First, it probably can reach the Internet in some way simply by being networked. I don't think I've ever seen a medical office (can't speak about hospitals) where medical diagnostic equipment was on a fully-separate network able only to talk to other network equipment and specified data destinations (PACS servers).
Second, I'm not concerned about unpatched, unprotected machines being infected from the Internet. Odds are they're running a restricted version of Windows, with a custom shell and a lot of stuff stripped out. I'm concerned that they're going to be infected by another machine on the network that's gotten infected. With all the past SQL Server security issues a decade or more ago, how many people think those SQL Server boxes could be directly reached from outside the local network?
The conjunction of those two is that even if you firewall all that stuff off, the PACS servers are still on both networks, and are probably running much more interesting and vulnerable stuff than the device controllers.
Sure you can fully wall everything off - it's really easy, just do your X-rays onto film, burn your MRIs and ultrasounds onto CDs, and print your EKGs for later scanning. Oh, and listen to people complain about how out-of-date your systems and procedures are.
There are other factors that come in as well - sure, every device manufacturer could provide fully bespoke diagnostic displays developed from the ground up in artisanal software shops providing full employment for assembly programmers working on embedded systems, along with cohorts of graphic designers creating glorious steampunk-styled interfaces. That's a beautiful dream, keep having it.
For the rest of the world, creating a UI on that custom embedded system running on something from RIM/Blackberry (yeah, they own QNX) is just going to get them crap from people because of A) how clunky it probably looks and B) How could they even consider allowing direct user interaction with the RTOS that was chosen to ensure that the dangerous bits in contact with patients/radiation/irradiated patients were safe?
There's a beautiful world out there somewhere where everything is safe and secure and seamless and updated. The rest of us live in worlds where Joe in Marketing's PC gets infected with something that allows an attacker to start scanning the network for unpatched vulnerabilities on any system, which leads to an out-of-date install of IIS on a legacy server that hasn't been updated because there's no longer a contract with the vendor (or no vendor) but it's around because there's a statutory requirement to keep the data on that system for 7-10 years.

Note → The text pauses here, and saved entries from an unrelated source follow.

Lemma zip_results_targets units :
  forall a, length a = length units ->
            map res_target (zip_results units a) = units.
Proof.
  induction units as [|u us IH]; intros [|x xs] H; simpl in *;
    try discriminate; auto.
  f_equal.
  - now destruct x.
  - apply IH. lia.
Qed.

Lemma zip_results_length units :
  forall a, length a = length units ->
            length (zip_results units a) = length units.
Proof.
  intros a H. rewrite <- (zip_results_targets units a H) at 2.
  now rewrite length_map.
Qed.

Lemma results_urls settings targets (s : State (World E)) :
  results (_submit_urls E settings targets) s
  = zip_results targets (fst (url_answers E settings targets (world s))).
Proof.
  unfold results, drain.
  erewrite emitted_eq
    by (unfold for_in; apply (urls_run _ _ logs_only_drain)).
  now apply yields_unit_events.
Qed.

Lemma results_files settings targets (s : State (World E)) :
  let units := resolved_units E (world s) targets in
  results (_submit_files E settings targets) s
  = map not_found (missing_targets E (world s) targets)
    ++ zip_results units (fst (file_answers E settings units (world s))).
Proof.
  intros units. unfold results, drain.
  erewrite emitted_eq by apply (files_run _ _ logs_only_drain).
  rewrite yields_app, yields_resolve_events by reflexivity.
  f_equal. now apply yields_unit_events.
Qed.

Lemma drain_urls_normal settings targets (s : State (World E)) :
  fst (drain (_submit_urls E settings targets) s) = Normal tt.
Proof.
  unfold drain, for_in. now rewrite (urls_run _ _ logs_only_drain).
Qed.

Lemma drain_files_normal settings targets (s : State (World E)) :
  fst (drain (_submit_files E settings targets) s) = Normal tt.
Proof.
  unfold drain. now rewrite (files_run _ _ logs_only_drain).
Qed.

Lemma nth_error_zip_results units :
  forall a i u x,
    nth_error units i = Some u -> nth_error a i = Some x ->
    nth_error (zip_results units a) i = Some (outcome_result u x).
Proof.
  induction units as [|v us IH]; intros [|y ys] [|i] u x Hu Hx;
    simpl in *; try discriminate.
  - now inversion Hu; inversion Hx.
  - now apply IH.
Qed.

Lemma exactly_one_zip_results units :
  forall a, forallb exactly_one (zip_results units a) = true.
Proof.
  induction units as [|u us IH]; intros [|x xs]; simpl; auto.
  rewrite IH. now destruct x.
Qed.

Lemma exactly_one_not_found paths :
  forallb exactly_one (map not_found paths) = true.
Proof. induction paths as [|p ps IH]; simpl; auto. Qed.

(** C2: for the Url kind the dispatcher ends normally and yields one result
    per raw URL, in input order; for the File kind it ends normally and
    yields, after the "No such file or directory" results of the raw targets
    that do not exist, exactly one result per resolved unit, in the order
    [enumerate_files] resolves the raw targets -- so when every raw target
    exists the results are, one for one and in order, the resolved units. *)
Theorem dispatcher_one_result_per_unit (settings : Settings)
    (targets : list string) (s : State (World E)) :
  (fst (drain (_submit_urls E settings targets) s) = Normal tt
   /\ map res_target (results (_submit_urls E settings targets) s) = targets)
  /\ (fst (drain (_submit_files E settings targets) s) = Normal tt
      /\ exists submitted,
           results (_submit_files E settings targets) s
           = map not_found (missing_targets E (world s) targets) ++ submitted
           /\ map res_target submitted = resolved_units E (world s) targets)
  /\ (missing_targets E (world s) targets = [] ->
      map res_target (results (_submit_files E settings targets) s)
      = resolved_units E (world s) targets).
Proof.
  pose proof (results_files settings targets s) as Hf. simpl in Hf.
  assert (Hunits :
            map res_target
              (zip_results (resolved_units E (world s) targets)
                 (fst (file_answers E settings
                         (resolved_units E (world s) targets) (world s))))
            = resolved_units E (world s) targets)
    by (apply zip_results_targets, answers_length).
  repeat split.
  - apply drain_urls_normal.
  - rewrite results_urls. apply zip_results_targets, answers_length.
  - apply drain_files_normal.
  - eexists. split; [exact Hf | exact Hunits].
  - intros Hnone. rewrite Hf, Hnone. exact Hunits.
Qed.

There's a lot of ugliness out there. Antivirus is a way to try to ensure that when (not if) some of it hits you the repercussions are minimized.
That is simply untrue, you can (and in many cases should) have unroutable subnets. But even if true, that only slightly changes the question: why is operating room equipment networked in the first place? That you've never encountered a proper setup doesn't excuse not having it.

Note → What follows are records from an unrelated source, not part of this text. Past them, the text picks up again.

Lemma validateCascades_reserved_witness :
  In "tip" reserved /\
  validateCascades reserved catalog ghostConfiguration
  = Some ["Ghost"; "Ghost"; "Ghost"] /\
  (In "tip"
      (match validateCascades reserved catalog ghostConfiguration with
       | Some invalidFields => invalidFields
       | None => []
       end) <->
   In "tip" (keys ghostConfiguration) /\ ~ In "tip" catalog) /\
  (In "tip"
      (match validateCascades reserved catalog
               [("tip", [("x", [("tip", Str "text")])])] with
       | Some invalidFields => invalidFields
       | None => []
       end) <->
   In "tip" (keys [("tip", [("x", [("tip", Str "text")])])])
   /\ ~ In "tip" catalog).
Proof.
  split; [exact tip_is_reserved|]. split; [reflexivity|]. split.
  - exact (validateCascades_reports_reserved_parents_only reserved catalog
             ghostConfiguration "tip" tip_is_reserved).
  - exact (validateCascades_reports_reserved_parents_only reserved catalog
             [("tip", [("x", [("tip", Str "text")])])] "tip" tip_is_reserved).
Defined.

End MoreScenarios.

I don't work in a hospital environment, haven't for more than a decade and wasn't interacting with clinical systems even then, but my understanding is that a very significant amount of medical equipment was networked even then, and was at least in theory capable of streaming HL7-formatted data to other internal systems for reasons of patient care, billing, or both. How much of that happens in the real world instead of being theoretical is something I can't say, but I'm sure in the 15+ years since I was working with HL7 that hospitals and equipment haven't gotten less networked.